Clinical, volumetric and densitometric evaluation of tissue engineered constructs for secondary alveolar cleft reconstruction: A randomized clinical trial

Abstract

The objective of this study was to assess the efficacy of tissue engineered (TE) constructs compared to the standard autogenous anterior iliac crest (AIC) bone graft in secondary maxillary alveolar cleft reconstruction.This clinical trial was registered on (clinical trials.gov); the trial registry number is: NCT03563495. Patients with unilateral alveolar clefts were allocated on the basis of simple randomization. Selected patients were randomly divided into two equal groups: the AIC group (control) received autogenous particulate bone graft from anterior iliac crest, whereas the TE group received tissue engineered construct.

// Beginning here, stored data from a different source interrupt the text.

(** ** Adding a block to a rendered layout *)

Lemma noOverlap_snoc (l : list Component) (n : Component) :
  noOverlap l -> Forall (fun c => ~ overlaps c n) l -> noOverlap (l ++ [n]).
Proof.
  intros Hl Hn i j a b Hij Ha Hb Hov.
  rewrite Forall_lookup in Hn.
  destruct (decide (i < length l)%nat) as [Hi | Hi];
    destruct (decide (j < length l)%nat) as [Hj | Hj].
  - rewrite lookup_app_l in Ha, Hb by assumption. exact (Hl i j a b Hij Ha Hb Hov).
  - rewrite lookup_app_l in Ha by assumption.
    rewrite lookup_app_r in Hb by lia.
    destruct (j - length l)%nat; [| discriminate]. injection Hb as <-.
    exact (Hn i a Ha Hov).
  - rewrite lookup_app_l in Hb by assumption.
    rewrite lookup_app_r in Ha by lia.
    destruct (i - length l)%nat; [| discriminate]. injection Ha as <-.
    exact (Hn j b Hb (overlaps_sym _ _ Hov)).
  - rewrite lookup_app_r in Ha, Hb by lia.
    destruct (i - length l)%nat eqn:Ei; [| discriminate].
    destruct (j - length l)%nat eqn:Ej; [| discriminate]. lia.
Qed.

Lemma noOverlap_cons_inv (c : Component) (rest : list Component) :
  noOverlap (c :: rest) -> Forall (fun d => ~ overlaps c d) rest /\ noOverlap rest.
Proof.
  intros Hno. split.
  - apply Forall_lookup. intros i d Hd. apply (Hno 0%nat (S i) c d); auto.
  - intros i j a b Hij Ha Hb. apply (Hno (S i) (S j) a b); auto.
Qed.

Lemma noOverlap_insertSorted (c : Component) (l : list Component) :
  noOverlap (c :: l) -> noOverlap (insertSorted c l).
Proof.
  induction l as [| h rest IH]; intros Hno; simpl; [exact Hno |].
  case_decide; [exact Hno |].
  apply noOverlap_cons_inv in Hno as [Hc Hhrest].
  apply noOverlap_cons_inv in Hhrest as [Hh Hrest].
  inversion Hc as [| ? ? Hch Hcrest]; subst.
  apply noOverlap_cons.
  - apply Forall_insertSorted; [| exact Hh].
    intros Hov. apply Hch. now apply overlaps_sym.
  - apply IH. now apply noOverlap_cons.
Qed.
Lemma Get_missing (o : gmap string value) k :
  o !! k = None -> ObjectPrototype !! k = None -> Get o k = Undefined.
Proof. intros H1 H2. unfold Get. by rewrite H1, H2. Qed.

Lemma Get_inherited (o : gmap string value) k v :
  o !! k = None -> ObjectPrototype !! k = Some v -> Get o k = v.
Proof. intros H1 H2. unfold Get. by rewrite H1, H2. Qed.

Lemma COUNTRY_OVERRIDES_own c v :
  COUNTRY_OVERRIDES !! c = Some v -> v = Str "europe" \/ v = Str "asia".
Proof.
  intros H. each_entry H ltac:(auto).
Qed.

Lemma CONTINENT_TO_REGION_own c v :
  CONTINENT_TO_REGION !! c = Some v ->
  v = Str "europe" \/ v = Str "americas" \/ v = Str "asia".
Proof.
  intros H. each_entry H ltac:(auto).
Qed.

(** What a read can inherit is never a string. *)
Lemma ObjectPrototype_inherited k v :
  ObjectPrototype !! k = Some v ->
  truthy v = true /\ RTMP_SERVERS !! ToString v = None
  /\ ObjectPrototype !! ToString v = None.
Proof.
  intros H. each_entry H ltac:(vm_compute; auto).
Qed.

(** No table has an inherited property name among its own keys. *)
Lemma inherited_not_own k v :
  ObjectPrototype !! k = Some v ->
  COUNTRY_OVERRIDES !! k = None /\ CONTINENT_TO_REGION !! k = None.
Proof.
  intros H. each_entry H ltac:(vm_compute; auto).
Qed.

(** Every inherited property name is longer than a two-letter code. *)
Lemma two_letter_not_inherited k :
  String.length k = 2 -> ObjectPrototype !! k = None.
Proof.
  intros Hlen. destruct (ObjectPrototype !! k) as [v|] eqn:H; [ | done ].
  each_entry H ltac:(discriminate Hlen).
Qed.

Lemma RTMP_SERVERS_region v :
  v = Str "europe" \/ v = Str "americas" \/ v = Str "asia" ->
  truthy v = true /\ RTMP_SERVERS !! ToString v = Some (Str "eu.streammy.io").
Proof. intros [-> | [-> | ->]]; vm_compute; auto. Qed.

Lemma RTMP_SERVERS_default : RTMP_SERVERS !! "default" = Some (Str "eu.streammy.io").
Proof. vm_compute. reflexivity. Qed.

(** ** The two guarded lookups of [determineClosestServer] *)

Section GuardedLookup.
Variable table : gmap string value.
(** * Vast.ai Auto-Shutoff: a shallow embedding of the monitoring engine

    The development follows the two process-monitor scripts of the
    repository:

    - [monitor_process.py]   (module [Monitor]): the command-driven loop
      launched by the GUI, with its command channel, status publisher,
      liveness probe and control-plane client;
    - [vast_auto_shutoff.py] (module [Standalone]): the stand-alone loop.

    Conventions of the embedding.

    - Python [str] values are modelled as [string]; names are taken to be
      ASCII, so [str.lower] is the ASCII lower-casing and [str.strip]
      removes the ASCII white space characters.
    - Wall-clock instants ([datetime.now()], [time.time()]) and durations
      ([timedelta]) are integers counting microseconds, the resolution of
      Python's [datetime] arithmetic.
    - Everything the loop observes from outside (command directory, process
      table, remote API answers, clock readings) is an explicit input of the
      tick in which it is observed. *)

From Stdlib Require Import ZArith List String Ascii Bool Lia.
From stdpp Require Import base gmap strings pretty.
Import ListNotations.

Local Open Scope string_scope.
Local Open Scope Z_scope.

(** ** Python string primitives used by the scripts *)

Module PyStr.

(** [c.isupper()] for an ASCII character. *)
Definition is_upper (c : ascii) : bool :=
  let n := N_of_ascii c in (N.leb 65 n && N.leb n 90)%bool.

Definition lower_ascii (c : ascii) : ascii :=
  if is_upper c then ascii_of_N (N_of_ascii c + 32) else c.

(** [s.lower()] *)
Fixpoint lower (s : string) : string :=
  match s with
  | EmptyString => EmptyString
  | String c s' => String (lower_ascii c) (lower s')
  end.

(** [c.isspace()] for an ASCII character: TAB, LF, VT, FF, CR, the four
    separators 0x1c-0x1f and the space. *)
Definition is_space (c : ascii) : bool :=
  let n := N_of_ascii c in
  ((N.leb 9 n && N.leb n 13) || (N.leb 28 n && N.leb n 32))%bool.

Fixpoint lstrip (s : string) : string :=
  match s with
  | EmptyString => EmptyString
  | String c s' => if is_space c then lstrip s' else s
  end.

Fixpoint rstrip (s : string) : string :=
  match s with
  | EmptyString => EmptyString
  | String c s' =>
      match rstrip s' with
      | EmptyString => if is_space c then EmptyString else String c EmptyString
      | r => String c r
      end
  end.

(** [s.strip()] *)
Definition strip (s : string) : string := rstrip (lstrip s).

(** [s.split(sep)] for a one-character separator: never the empty list,
    and an empty field is kept as the empty string. *)
Fixpoint split (sep : ascii) (s : string) : list string :=
  match s with
  | EmptyString => [EmptyString]
  | String c s' =>
      if Ascii.eqb c sep then EmptyString :: split sep s'
      else match split sep s' with
           | field :: fields => String c field :: fields
           | [] => [String c EmptyString]
           end
  end.

(** [needle in hay] *)
Fixpoint contains (needle hay : string) : bool :=
  (String.prefix needle hay
   || match hay with
      | EmptyString => false
      | String _ hay' => contains needle hay'
      end)%bool.

(** [fnmatch.fnmatchcase(name, pat)] for patterns made of literal
    characters and [*], which is all the command patterns use. *)
Fixpoint fnmatch (pat name : string) : bool :=
  match pat with
  | EmptyString => match name with EmptyString => true | _ => false end
  | String "*" pat' =>
      (fix star (n : string) : bool :=
         (fnmatch pat' n
          || match n with
             | EmptyString => false
             | String _ n' => star n'
             end)%bool) name
  | String p pat' =>
      match name with
      | EmptyString => false
      | String c name' => (Ascii.eqb p c && fnmatch pat' name')%bool
      end
  end.

Definition digit_of (c : ascii) : option Z :=
  let n := N_of_ascii c in
  if (N.leb 48 n && N.leb n 57)%bool then Some (Z.of_N n - 48) else None.

(** The digit part of a base-10 integer literal as [int()] reads it:
    decimal digits in which single underscores may separate digits.
    [after_digit] tells whether the previous character was a digit. *)
Fixpoint digits (acc : Z) (after_digit : bool) (s : string) : option Z :=
  match s with
  | EmptyString => if after_digit then Some acc else None
  | String c s' =>
      match digit_of c with
      | Some d => digits (10 * acc + d) true s'
      | None =>
          if (Ascii.eqb c "_" && after_digit)%bool
          then digits acc false s'
          else None
      end
  end.

(** [int(s)]: [Some n] when the conversion succeeds, [None] when it
    raises [ValueError].  White space around the literal is ignored and
    one sign may precede the digits. *)
Definition int (s : string) : option Z :=
  match strip s with
  | String "-" r => option_map Z.opp (digits 0 false r)
  | String "+" r => digits 0 false r
  | t => digits 0 false t
  end.

(** Truth value of a string: only the empty string is falsy. *)
Definition truthy (s : string) : bool :=
  match s with EmptyString => false | _ => true end.

End PyStr.

(** ** What the scripts observe of their environment *)

(** The exceptions the probes catch around one process. *)
Inductive PsutilError := NoSuchProcess | AccessDenied | ZombieProcess.

(** One item of [psutil.process_iter(['pid', 'name'])]: either its
    [info] can be read, giving the pid and the name, or reading it raises
    one of the [psutil] errors (the process vanished or denies access). *)
Inductive Proc :=
| Named (pid : Z) (name : string)
| Failing (e : PsutilError).

(** The ['label'] entry of an instance object of the API: the key may be
    absent, hold JSON [null], or hold a string. *)
Inductive Label :=
| LabelAbsent
| LabelNull
| LabelStr (s : string).

(** An instance object as far as the scripts read it: the keys ['id'],
    ['instance_id'] and ['label']. *)
Record Instance := {
  inst_id : option Z;
  inst_instance_id : option Z;
  inst_label : Label
}.
(** * threejs-zelda: physics stepper and character locomotion controller

    A shallow embedding of [src/physics/PhysicsManager.ts], of the
    [KeyboardManager] and [CharacterController] classes (both stored in
    [src/input/KeyboardManager.ts]), of the particle pool
    [src/effects/FootstepParticles.ts] the controller drives, and of the
    calls [GameScene.animate] makes on them.

    Conventions of the embedding.
    - JavaScript numbers are modelled as rationals [Q] with exact arithmetic;
      NaN and infinities are outside the model.  Decimal literals of the
      source are kept as they are written ([0.25], [0.01], ...).  Rounding
      is modelled where the behaviour of the code turns on it: in
      [normalizeAngle] and [lerpAngle], whose loops end or not by it, every
      operation is rounded to binary64, and an entry of a [Float32Array]
      holds the number stored rounded to float32 (module [Floats]).
    - Objects of the external collaborators (the Rapier world, the THREE
      scene graph, the audio element) are represented by what the controller
      observes of them: a world is its ray-cast answers, a rigid body its
      translation and linear velocity, a collider its capsule profile.
    - [setTimeout], [console.warn], audio playback and particle spawning are
      recorded, in program order, in an effect log. *)

From Stdlib Require Import QArith Qabs Qminmax Lia Lqa List String Bool Arith.
From Stdlib Require Import ZArith Qround Qpower.
From Equations Require Import Equations.
Import ListNotations.
Open Scope Q_scope.

(** ** Comparisons of numbers as booleans *)

Definition Qleb (a b : Q) : bool := Qle_bool a b.
Definition Qltb (a b : Q) : bool := negb (Qle_bool b a).
Definition Qgtb (a b : Q) : bool := Qltb b a.
Definition Qgeb (a b : Q) : bool := Qleb b a.

(** ** PhysicsManager (src/physics/PhysicsManager.ts) *)

Module Physics.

Assessment included the newly formed bone volume and density at the grafted cleft sites, which were measured immediately, 6 and 12 months postoperatively on axial computed tomograms.The study population included 10 patients; each group comprised 5 patients. There was no statistically significant difference between the 2 groups regarding the mean volume of the newly formed bone (p = 0.91 at 6 months, p = 0.994 at 1 year) and the mean density of the newly formed bone (p = 0.364 at 6 months, p = 0.073 at 1 year). However, there was a significant increase of TE graft density from 6 months to 1 year (p = 0.048).Within the limitations of the study it seems that the tissue engineered construct (collagen/osteogenically differentiated bone marrow−derived mesenchymal stem cells) might be an alternative to autogenous bone for unilateral secondary alveolar cleftgrafting.